═══ Available data ═══

Lemma run_read_message phase wire e (c c' : NConn) (d : option D) net out rnds p :
  ReadHandshakeMsgFromBytes c phase wire = (c', Ok p) ->
  read_message phase wire e (mkHIO c d net out rnds) = (mkHIO c' d net out rnds, Ok p).
Proof. intros Hr. unfold read_message. cbn. by rewrite Hr. Qed.

(** The RouterInfo has the key, or nothing asks for it. *)
Definition advertised (cfg : Config U) : Prop :=
  verifyLocalRouterInfoMatchesStaticKey (nStaticKey cfg) (LocalRouterInfo cfg) = true \/ StrictRouterInfoVerification cfg = false.

Definition m3p2_length (cfg : Config U) : Z := BlockHeaderSize + 1 + zlen (LocalRouterInfo cfg) + Poly1305Overhead.

Lemma initiator_run (cfg : Config U) nowA nowB (a0 a1 a2 a3 : NConn) (det : option D) x1 x3 rnds m1 m2 m3 rest :
  advertised cfg -> is_u16 (m3p2_length cfg) ->
  WriteHandshakeMsgToBytes a0 x1 PhaseInitial (buildMessage1Options (m3p2_length cfg) nowA) = (a1, Ok m1) -> length m1 = 64%nat ->
  ReadHandshakeMsgFromBytes a1 PhaseExchange m2 = (a2, Ok (buildMessage2Options nowB)) -> length m2 = 64%nat ->
  WriteHandshakeMsgToBytes a2 x3 PhaseFinal (buildMsg3Part2Payload (LocalRouterInfo cfg)) = (a3, Ok m3) ->
  length m3 = (48 + Z.to_nat (m3p2_length cfg))%nat ->
  ntcp2_initiator cfg good_sock nowA (mkHIO a0 det (m2 ++ rest) [] (x1 :: x3 :: rnds)) = (mkHIO a3 det rest (m1 ++ m3) rnds, Ok tt).
Proof.
  intros Hadv Hu H1 Hl1 H2 Hl2 H3 Hl3. unfold ntcp2_initiator. fold (m3p2_length cfg). rewrite (u16_small _ Hu).
  assert (Hv : negb (verifyLocalRouterInfoMatchesStaticKey (nStaticKey cfg) (LocalRouterInfo cfg)) && StrictRouterInfoVerification cfg = false)
    by (destruct Hadv as [-> | ->]; [done|by rewrite andb_false_r]).
  rewrite Hv. assert (Hs1 : sendInitiatorMsg1 good_sock nowA (m3p2_length cfg) (mkHIO a0 det (m2 ++ rest) [] (x1 :: x3 :: rnds))
    = (mkHIO a1 det (m2 ++ rest) m1 (x3 :: rnds), Ok tt)).
  { unfold sendInitiatorMsg1. erewrite run_ok by (by apply run_write_message).
    unfold msg1Size. by rewrite bool_decide_eq_true_2. }
  assert (Hs2 : receiveResponderMsg2 (mkHIO a1 det (m2 ++ rest) m1 (x3 :: rnds)) = (mkHIO a2 det rest m1 (x3 :: rnds), Ok tt)).
  { unfold receiveResponderMsg2. destruct m2 as [|y m2]; [done|].
    change ((y :: m2) ++ rest) with ([y] ++ (m2 ++ rest)). rewrite run_read by done. unfold msg2Size.
    rewrite run_read by (cbn in Hl2; lia). erewrite run_ok by (by apply run_read_message).
    destruct (message2_options nowB) as [Ho Hp]. unfold ntcp2OptionsSize. rewrite decide_False by lia. by rewrite Hp. }
  erewrite run_ok by exact Hs1. erewrite run_ok by exact Hs2. unfold sendInitiatorMsg3.
  erewrite run_ok by (by apply run_write_message).
  unfold msg3Part1Size. by rewrite bool_decide_eq_true_2.
Qed.

(** Of the options the responder reads the two lengths; the network, the version and the
    time may be anything. *)
Lemma responder_run l opts nowB (b0 b1 b2 b3 : NConn) (det det' : option D) y rnds m1 m2 m3 payload rest :
  (16 <= length opts)%nat -> be_decode (slice 2 4 opts) = 0 -> be_decode (slice 4 6 opts) = l -> l <= MaxNTCP2Message3Part2Len ->
  ReadHandshakeMsgFromBytes b0 PhaseInitial m1 = (b1, Ok opts) -> length m1 = 64%nat ->
  fresh det (take 32 m1) = Some det' ->
  WriteHandshakeMsgToBytes b1 y PhaseExchange (buildMessage2Options nowB) = (b2, Ok m2) -> length m2 = 64%nat ->
  ReadHandshakeMsgFromBytes b2 PhaseFinal m3 = (b3, Ok payload) -> length m3 = (48 + Z.to_nat l)%nat ->
  ntcp2_responder good_sock nowB (mkHIO b0 det (m1 ++ m3 ++ rest) [] (y :: rnds)) = (mkHIO b3 det' rest m2 rnds, Ok payload).
Proof.
  unfold MaxNTCP2Message3Part2Len. intros Ho Hp Hm Hl H1 Hl1 Hf H2 Hl2 H3 Hl3. unfold ntcp2_responder, msg1Size.
  rewrite run_read by done. erewrite run_ok by (by apply run_read_message).
  assert (Hck : check_replay (take 32 m1) (mkHIO b1 det (m3 ++ rest) [] (y :: rnds)) = (mkHIO b1 det' (m3 ++ rest) [] (y :: rnds), Ok tt)).
  { unfold check_replay, fresh in *. cbn [io_det]. destruct det as [d|]; [|by injection Hf as <-].
    destruct (detector_CheckAndAdd d (take 32 m1)) as [d' [|]]; [done|]. by injection Hf as <-. }
  erewrite run_ok by exact Hck.
  unfold ntcp2OptionsSize. rewrite decide_False by lia. rewrite Hp, Hm. unfold MaxNTCP2HandshakePadding, MaxNTCP2Message3Part2Len. cbn [Z.ltb Z.compare]. destruct (Z.ltb_spec 8192 l); [lia|].
  erewrite run_ok by done. erewrite run_ok by (by apply run_write_message).
  unfold msg2Size. rewrite bool_decide_eq_true_2 by done. cbn [negb]. erewrite run_ok by done.
  cbn [io_out app on_wire io_net io_conn io_det io_rnds]. unfold msg3Part1Size. rewrite run_read by done. by apply run_read_message.
Qed.
End Runs.
(** Reading the sections of a New Session that was written with an ephemeral
    key: what is left to do depends on the static key section. *)
Lemma read_sections sb ephPriv e shared ns static encStatic encPayload :
  length e = 32%nat -> elg2_decode e = Some (x25519_public ephPriv) ->
  to32 (x25519_public ephPriv) = x25519_public ephPriv ->
  x25519_shared ephPriv (x25519_public sb) = Some shared ->
  length static = 32%nat -> (16 <= length encPayload)%nat ->
  encrypt_and_hash (ss_mix_key (ss_mix_hash (initNoiseIK (x25519_public sb)) e) shared) static
  = Ok (ns, encStatic) ->
  ss_keyed ns = true /\
  readNoiseIKMessage1 sb (x25519_public sb) (e ++ encStatic ++ encPayload)
  = if isAllZeros static then readUnboundPayload ns encPayload
    else readBoundPayload ns sb (x25519_public ephPriv) static encPayload.
Proof.
  intros He Hdec Hto Hsh Hst Hp Henc.
  apply encrypt_and_hash_inv in Henc as (Hd & Hl & Hk); [|apply ss_mix_key_keyed].
  split; [done|]. unfold readNoiseIKMessage1.
  rewrite decide_False by (rewrite !length_app; unfold noiseIKMinMessageSize; lia).
  unfold readEphemeralKey. rewrite slice_prefix by done. rewrite Hdec. cbn [or_error rbind]. rewrite Hto.
  rewrite x25519_shared_comm, Hsh. cbn [or_error rbind].
  rewrite slice_app by (unfold noiseEncryptedStaticSize; lia).
  rewrite Hd. cbn [rbind]. cbv iota beta zeta.
  rewrite app_assoc, drop_app_length'; [done|]. rewrite length_app. unfold noiseEncryptedStaticSize. lia.
Qed.
Definition decryptNewSession (m : SessionManager) (msg : bytes) (now : Z)
    : SessionManager * result SessionError (bytes * option bytes) :=
  match readNoiseIKMessage1 (ourPrivateKey m) (ourPublicKey m) msg with
  | Err e => (m, Err (ENoise e))
  | Ok (plaintext, initiatorStaticPub, keys, hs, isUnbound) =>
      if isUnbound : bool then (m, Ok (plaintext, None))
      else match validateNSDateTimeFreshness m plaintext now with
           | Some e => (m, Err e)
           | None =>
               let '(m, replay) :=
                 if decide (32 <= length msg)%nat then
                   let '(c, seen) := CheckAndAdd (nsReplayCache m) (take 32 msg) now in (set_replay m c, seen)
                 else (m, false) in
               if replay : bool then (m, Err ENSReplay)
               else match initializeInboundRatchetState m initiatorStaticPub keys hs now with
                    | (m, Some e) => (m, Err e)
                    | (m, None) => (m, Ok (plaintext, Some (sha256 initiatorStaticPub)))
                    end
           end
  end.

(** The plaintext, the session tag and, for a New Session, the session hash. *)
Definition DecryptGarlicMessage (m : SessionManager) (encryptedGarlic : bytes) (now : Z)
    : SessionManager * result SessionError (bytes * bytes * option bytes) :=
  if decide (length encryptedGarlic < 8)%nat then (m, Err (EGarlicTooShort (length encryptedGarlic)))
  else
    let msgTag := take 8 encryptedGarlic in
    match tryDecryptExisting m msgTag encryptedGarlic now with
    | (m, Some r) => (m, let* r := r in Ok (r.1, r.2, None))
    | (m, None) =>
        match tryDecryptNSR m msgTag encryptedGarlic now with
        | (m, Some r) => (m, let* plaintext := r in Ok (plaintext, zero8, None))
        | (m, None) =>
            match tryDecryptOneTimeKey m msgTag encryptedGarlic with
            | (m, Some r) => (m, let* plaintext := r in Ok (plaintext, zero8, None))
            | (m, None) =>
                let '(m, r) := decryptNewSession m encryptedGarlic now in
                (m, let* r := r in Ok (r.1, zero8, r.2))
            end
        end
    end.

(** ** Diffie-Hellman ratchet messages *)

Definition ProcessReceivedNextKey (m : SessionManager) (sessionTag : bytes) (info : NextKeyInfo) (rnd : bytes)
    : SessionManager * option SessionError :=
  match tagIndex m !! sessionTag with
  | None => (m, Some ENoSession)
  | Some p =>
      match heap m !! p with
      | None => (m, Some ENoSession)
      | Some s =>
          let '(s, e) := if KeyPresent info then processNextKeyWithKey s info rnd else processNextKeyAck s info in
          (put m p s, e)
      end
  end.

Definition ProcessIncomingDHRatchet (m : SessionManager) (sessionTag newRemotePubKey : bytes)
    : SessionManager * option SessionError :=
  match tagIndex m !! sessionTag with
  | None => (m, Some ENoSession)
  | Some p =>
      match heap m !! p with
      | None => (m, Some ENoSession)
      | Some s =>
          let '(s, e) := applyIncomingDHKey s newRemotePubKey in
          (put m p s, e)
      end
  end.

(** ** Tags of a chain

    A session at [p] receives on the tag chain from [t0]. Of the first
    [tagHorizon] tags of the chain, those below [next] that have not been used
    lead to the session and to their counter, and no other is in the index. *)

Definition tagHorizon : Z := 200.

Definition tags_distinct (t0 : TagRatchet) : Prop :=
  (forall c, 1 <= c <= tagHorizon -> is_Some (chain_tag t0 c))
  /\ (forall c c' t, 1 <= c <= tagHorizon -> 1 <= c' <= tagHorizon ->
       chain_tag t0 c = Some t -> chain_tag t0 c' = Some t -> c = c').

Definition tags_inv (m : SessionManager) (p : positive) (t0 : TagRatchet) (used : gset Z) (next : Z)
    (pending : list bytes) : Prop :=
  forall c t, 1 <= c <= tagHorizon -> chain_tag t0 c = Some t ->
    (c < next /\ c ∉ used -> tagIndex m !! t = Some p /\ tagCounterIndex m !! t = Some c /\ t ∈ pending)
    /\ (~ (c < next /\ c ∉ used) -> tagIndex m !! t = None).
Lemma view_existing m tag msg now : ns_view (tryDecryptExisting m tag msg now).1 = ns_view m.
Proof.
  unfold tryDecryptExisting. destruct (lookupSessionByTag m tag) as [m1 [[p c]|]] eqn:Hl; apply view_lookup in Hl; [|done].
  destruct (validateAndConsumeTagFromSession m1 p tag now) as [[m2 [|]] needs] eqn:Hv; apply view_validate in Hv;
    rewrite <- Hl, <- Hv; [|done].
  destruct (heap m2 !! p) as [s|]; [|done]. destruct (decryptExistingSession s _ tag c now) as [s' r]. cbn [fst].
  assert (H4' : ns_view (if needs then replenishTagWindowOutsideLock (put m2 p s') p else put m2 p s') = ns_view m2)
    by (destruct needs; [by rewrite view_replenish|done]).
  destruct r as [[pt ?]|]; [|done]. rewrite <- H4'. unfold processDecryptedESBlocks.
  destruct (ParsePayload pt); [apply view_process|done].
Qed.

Lemma view_applyNSR m p s keys b : ns_view (applyNSRKeysToSessionWhileLocked m p s keys b).1 = ns_view m.
Proof. unfold applyNSRKeysToSessionWhileLocked. destruct (apply_nsr_keys s keys b); [by rewrite view_generate|done]. Qed.

Lemma view_nsr m tag msg now : ns_view (tryDecryptNSR m tag msg now).1 = ns_view m.
Proof.
  unfold tryDecryptNSR. destruct (nsrTagIndex m !! tag) as [p|]; [|done].
  set (m1 := update _ _ _). assert (Hm1 : ns_view m1 = ns_view m) by (subst m1; by rewrite view_update). clearbody m1. rewrite <- Hm1.
  unfold decryptIncomingNSR. destruct (heap m1 !! p) as [s|]; [|done]. destruct (handshakeState s) as [hs|]; [|done].
  destruct (readNoiseIKMessage2 _ _ _) as [[pt keys]|]; [|done].
  pose proof (view_applyNSR (put m1 p (set_handshake s None)) p (set_handshake s None) keys true) as Ha.
  destruct (applyNSRKeysToSessionWhileLocked _ _ _ _ _) as [m2 [e|]]; [done|]. cbn. by rewrite view_update.
Qed.

Lemma view_inbound m k keys hs now : ns_view (initializeInboundRatchetState m k keys hs now).1 = ns_view m.
Proof.
  unfold initializeInboundRatchetState. destruct (createSession _ _ _ _ _) as [s|]; [|done].
  destruct (alloc m _) as [m1 p] eqn:Ha. rewrite view_generate. apply (f_equal fst) in Ha. cbn in Ha.
  transitivity (ns_view (make_room m1 k)); [done|]. rewrite (view_shrinks _ _ (make_room_shrinks m1 k)). by subst m1.
Qed.

Lemma view_store m hash k keys hs b now : ns_view (storeNewSessionState m hash k keys hs b now).1 = ns_view m.
Proof.
  unfold storeNewSessionState. destruct (createSession _ _ _ _ _) as [s|]; [|done].
  set (s1 := set_initiator _ _). destruct (alloc m s1) as [m1 p] eqn:Ha. apply (f_equal fst) in Ha. cbn in Ha.
  assert (Hv : ns_view (make_room m1 k) = ns_view m)
    by (rewrite (view_shrinks _ _ (make_room_shrinks m1 k)); by subst m1).
  clear Ha. set (m2 := make_room m1 k) in *. clearbody m2 s1. rewrite <- Hv. destruct b.
  - unfold registerNSRTagLocked. destruct (nsr_tag _); [by rewrite view_generate|done].
  - by rewrite view_generate.
Qed.

Lemma view_encrypt m hash k pt rnd now : ns_view (EncryptGarlicMessage m hash k pt rnd now).1 = ns_view m.
Proof.
  unfold EncryptGarlicMessage. destruct pt as [|b pt]; [done|]. destruct (sessions m !! hash) as [p|].
  - destruct (heap m !! p) as [s|]; [|done]. by destruct (encryptExistingSession s (b :: pt) rnd now).
  - unfold encryptNewSession. destruct (ValidateNewSessionPayload _); [done|].
    destruct (writeNoiseIKMessage1 _ _ _ _ _) as [[[msg keys] hs]|]; [|done].
    pose proof (view_store m hash k keys hs true now) as Hs.
    by destruct (storeNewSessionState m hash k keys hs true now) as [m' [e|]].
Qed.

Lemma view_reply m hash payload rnd now : ns_view (EncryptNewSessionReply m hash payload rnd now).1 = ns_view m.
Proof.
  unfold EncryptNewSessionReply. destruct (sessions m !! hash) as [p|]; [|done]. destruct (heap m !! p) as [s|]; [|done].
  destruct (handshakeState s) as [hs|]; [|done]. destruct (isInitiator s); [done|].
  destruct (writeNoiseIKMessage2 _ _ _) as [[[? ?] keys]|]; [|done].
  pose proof (view_applyNSR (put m p (set_handshake s None)) p (set_handshake s None) keys false) as Ha.
  destruct (applyNSRKeysToSessionWhileLocked _ _ _ _ _) as [m2 [e|]]; [done|]. cbn. by rewrite view_update.
Qed.

Lemma view_find m tag now : ns_view (FindSessionByTag m tag now).1 = ns_view m.
Proof.
  unfold FindSessionByTag. destruct (lookupSessionByTag m tag) as [m1 [[p c]|]] eqn:Hl; apply view_lookup in Hl; [|done].
  destruct (validateAndConsumeTagFromSession m1 p tag now) as [[m2 [|]] needs] eqn:Hv; apply view_validate in Hv;
    rewrite <- Hl, <- Hv; [|done]. destruct needs; [apply view_replenish|done].
Qed.

Lemma view_cleanup m now : ns_view (CleanupExpiredSessions m now) = ns_view m.
Proof.
  unfold CleanupExpiredSessions. generalize (go_range (sessions m)) as l. intros l. revert m.
  induction l as [|[h p] l IH]; intros m; [done|]. cbn [foldl]. rewrite IH. unfold cleanup_entry. cbn.
  destruct (heap m !! p); [|done]. destruct (expired _ _ _); [|done]. apply view_shrinks, remove_session_shrinks.
Qed.

(** A call changes the replay cache by at most one check or clean-up, at the time of the call. *)
Definition call_time (c : Call) : option Z :=
  match c with
  | CallEncrypt _ _ _ _ now | CallReply _ _ _ now | CallDecrypt _ now | CallFind _ now | CallCleanup now | CallTick now => Some now
  | _ => None
  end.

Definition is_decrypt (c : Call) : bool := match c with CallDecrypt _ _ => true | _ => false end.

Definition set_cache (v : TTLCache * bytes * bytes * Z * Z) (c : TTLCache) : TTLCache * bytes * bytes * Z * Z :=
  let '(_, priv, pub, past, future) := v in (c, priv, pub, past, future).

Lemma decryptNew_view m msg now m' r :
  decryptNewSession m msg now = (m', r) ->
  match r with
  | Ok (pt, Some _) =>
      (exists k keys hs, readNoiseIKMessage1 (ourPrivateKey m) (ourPublicKey m) msg = Ok (pt, k, keys, hs, false))
      /\ validateNSDateTimeFreshness m pt now = None
      /\ exists c, CheckAndAdd (nsReplayCache m) (take 32 msg) now = (c, false) /\ ns_view m' = set_cache (ns_view m) c
  | _ => ns_view m' = ns_view m \/ exists key, ns_view m' = set_cache (ns_view m) (CheckAndAdd (nsReplayCache m) key now).1
  end.
Proof.
  unfold decryptNewSession. destruct (readNoiseIKMessage1 _ _ msg) as [[[[[pt k] keys] hs] [|]]|] eqn:Hr;
    try (intros [= <- <-]; by left).
  assert (Hlen : (32 <= length msg)%nat).
  { unfold readNoiseIKMessage1, noiseIKMinMessageSize in Hr. case_decide; [discriminate|lia]. }
  destruct (validateNSDateTimeFreshness m pt now) eqn:Hf; [intros [= <- <-]; by left|]. rewrite decide_True by done.
  destruct (CheckAndAdd (nsReplayCache m) (take 32 msg) now) as [c [|]] eqn:Hc.
  { intros [= <- <-]. right. exists (take 32 msg). by rewrite Hc. }
  pose proof (view_inbound (set_replay m c) k keys hs now) as Hi.
  destruct (initializeInboundRatchetState _ k keys hs now) as [m2 [e|]]; intros [= <- <-]; cbn in Hi.
  - right. exists (take 32 msg). by rewrite Hc.
  - split; [eauto|]. split; [done|]. exists c. done.
Qed.

(** What the acceptance of [msg] at [now] means for a manager with this view. *)
Definition accepts (v : TTLCache * bytes * bytes * Z * Z) (msg : bytes) (now : Z) (c : TTLCache) (pt : bytes) : Prop :=
  let '(cache, priv, pub, past, future) := v in
  (exists k keys hs, readNoiseIKMessage1 priv pub msg = Ok (pt, k, keys, hs, false))
  /\ (exists b rest unix, ParsePayload pt = Ok (b :: rest) /\ DateTime b = Ok unix
        /\ - future <= time_sub now (unix * Second) <= past)
  /\ CheckAndAdd cache (take 32 msg) now = (c, false).

(** [ops] are made at the time of the call, with at most [n] checks. *)
Definition checks_at (now : option Z) (n : nat) (ops : list op) : Prop :=
  (length (List.filter is_check ops) <= n)%nat /\ Forall (fun o => op_time o = now) ops.

Lemma fresh_inv_time m pt now :
  validateNSDateTimeFreshness m pt now = None ->
  exists b rest unix, ParsePayload pt = Ok (b :: rest) /\ DateTime b = Ok unix
    /\ - nsMaxFutureAge m <= time_sub now (unix * Second) <= nsMaxPastAge m.
Proof.
  unfold validateNSDateTimeFreshness. destruct (ParsePayload pt) as [[|b rest]|]; [done| |done].
  case_decide; [done|]. destruct (DateTime b) as [unix|] eqn:Hd; [|done].
  destruct (Z.ltb_spec (nsMaxPastAge m) (time_sub now (unix * Second))); [done|].
  destruct (Z.ltb_spec (time_sub now (unix * Second)) (- nsMaxFutureAge m)); [done|]. intros _. by exists b, rest, unix.
Qed.

Lemma decrypt_view m msg now m' r :
  DecryptGarlicMessage m msg now = (m', r) ->
  (exists ops, ns_view m' = set_cache (ns_view m) (run (nsReplayCache m) ops) /\ checks_at (Some now) 1 ops)
  /\ forall pt tag h, r = Ok (pt, tag, Some h) ->
       exists c, accepts (ns_view m) msg now c pt /\ ns_view m' = set_cache (ns_view m) c.
Proof.
  assert (Hnil : checks_at (Some now) 1 []) by (split; [cbn; lia|constructor]).
  assert (Hone : forall key, checks_at (Some now) 1 [OpCheck key now])
    by (intros; split; [done|by repeat constructor]).
  assert (Hsame : forall m1, ns_view m1 = ns_view m ->
    exists ops, ns_view m1 = set_cache (ns_view m) (run (nsReplayCache m) ops) /\ checks_at (Some now) 1 ops)
    by (intros m1 Hv; exists []; split; [by rewrite Hv|done]).
  unfold DecryptGarlicMessage. case_decide; [by intros [= <- <-]; split; auto|].
  pose proof (view_existing m (take 8 msg) msg now) as Hv1. destruct (tryDecryptExisting _ _ _ _) as [m1 [r1|]]; cbn in Hv1.
  { intros [= <- <-]. split; [auto|]. destruct r1; intros; discriminate. }
  pose proof (view_nsr m1 (take 8 msg) msg now) as Hv2. destruct (tryDecryptNSR _ _ _ _) as [m2 [r1|]]; cbn in Hv2.
  { intros [= <- <-]. split; [apply Hsame; congruence|]. destruct r1; intros; discriminate. }
  unfold tryDecryptOneTimeKey. destruct (oneTimeKeys m2 !! take 8 msg).
  { intros [= <- <-]. split; [apply Hsame; transitivity (ns_view m2); [done|congruence]|]. match goal with |- context [if ?b then _ else _] => destruct b end; [done|].
    destruct (aead_decrypt _ _ _ _ _); intros; discriminate. }
  destruct (decryptNewSession m2 msg now) as [m3 r3] eqn:Hd. intros [= <- <-]. apply decryptNew_view in Hd.
  assert (Hv : ns_view m2 = ns_view m) by congruence. assert (Hc : nsReplayCache m2 = nsReplayCache m)
    by (unfold ns_view in Hv; congruence).
  rewrite Hv, Hc in Hd. destruct r3 as [[pt [h|]]|e].
  - destruct Hd as (Hread & Hfr & c & Hadd & Hset). split.
    + exists [OpCheck (take 32 msg) now]. split; [|done]. cbn. by rewrite Hadd.
    + intros pt' tag h' [= <- <- <-]. exists c. split; [|done]. rewrite <- Hv. cbn. rewrite Hc.
      split_and!; [done|by apply fresh_inv_time|done].
  - split; [|intros; discriminate]. destruct Hd as [Hd|[key Hd]]; [auto|]. by exists [OpCheck key now].
  - split; [|intros; discriminate]. destruct Hd as [Hd|[key Hd]]; [auto|]. by exists [OpCheck key now].
Qed.

Lemma call_view m c :
  c <> CallClose ->
  exists ops, ns_view (call m c) = set_cache (ns_view m) (run (nsReplayCache m) ops)
    /\ checks_at (call_time c) (if is_decrypt c then 1 else 0) ops.
Proof.
  intros Hc. assert (Hsame : ns_view (call m c) = ns_view m -> is_decrypt c = false ->
    exists ops, ns_view (call m c) = set_cache (ns_view m) (run (nsReplayCache m) ops)
      /\ checks_at (call_time c) (if is_decrypt c then 1 else 0) ops).
  { intros -> ->. exists []. split; [done|]. split; [done|constructor]. }
  destruct c.
  9: { cbn [call]. destruct (done_ _); [by exists []|]. exists [OpExpire now]. split; [done|]. split; [cbn; lia|by repeat constructor]. }
  all: try (apply Hsame; [|done]); cbn [call]; try done.
  - apply view_encrypt.
  - apply view_reply.
  - destruct (DecryptGarlicMessage m msg now) as [m' r] eqn:Hd. by apply decrypt_view in Hd as [Ho _].
  - apply view_find.
  - unfold ProcessReceivedNextKey. destruct (tagIndex m !! tag) as [p|]; [|done]. destruct (heap m !! p); [|done].
    by destruct (if KeyPresent info then _ else _).
  - unfold ProcessIncomingDHRatchet. destruct (tagIndex m !! tag) as [p|]; [|done]. destruct (heap m !! p); [|done].
    by destruct (applyIncomingDHKey _ _).
  - apply view_cleanup.
Qed.

Lemma calls_view m cs :
  CallClose ∉ cs ->
  exists ops, ns_view (calls m cs) = set_cache (ns_view m) (run (nsReplayCache m) ops)
    /\ (length (List.filter is_check ops) <= length (List.filter is_decrypt cs))%nat
    /\ Forall (fun o => exists c, c ∈ cs /\ op_time o = call_time c) ops.
Proof.
  revert m. induction cs as [|c cs IH]; intros m Hc; [by exists []; split_and!|].
  apply not_elem_of_cons in Hc as [Hc Hcs]. destruct (call_view m c) as (ops1 & Hv1 & Hlen1 & Hf1); [done|].
  destruct (IH (call m c) Hcs) as (ops2 & Hv2 & Hlen2 & Hf2). exists (ops1 ++ ops2).
  assert (Hcache : nsReplayCache (call m c) = run (nsReplayCache m) ops1) by (unfold ns_view, set_cache in Hv1; congruence).
  split_and!.
  - cbn [calls foldl]. fold (calls (call m c) cs). rewrite Hv2, Hv1, Hcache. unfold run. by rewrite foldl_app.
  - rewrite List.filter_app, length_app. cbn [List.filter]. destruct (is_decrypt c); cbn; lia.
  - apply Forall_app. split.
    + eapply Forall_impl; [exact Hf1|]. intros o ?. exists c. split; [by left|done].
    + eapply Forall_impl; [exact Hf2|]. intros o (c' & ? & ?). exists c'. split; [by right|done].
Qed.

═══

**Work task:** Where does the string "lookupSessionByTag" occur in the data above? Copy every line that holds it.

**Output for this exercise:**
  unfold tryDecryptExisting. destruct (lookupSessionByTag m tag) as [m1 [[p c]|]] eqn:Hl; apply view_lookup in Hl; [|done].
  unfold FindSessionByTag. destruct (lookupSessionByTag m tag) as [m1 [[p c]|]] eqn:Hl; apply view_lookup in Hl; [|done].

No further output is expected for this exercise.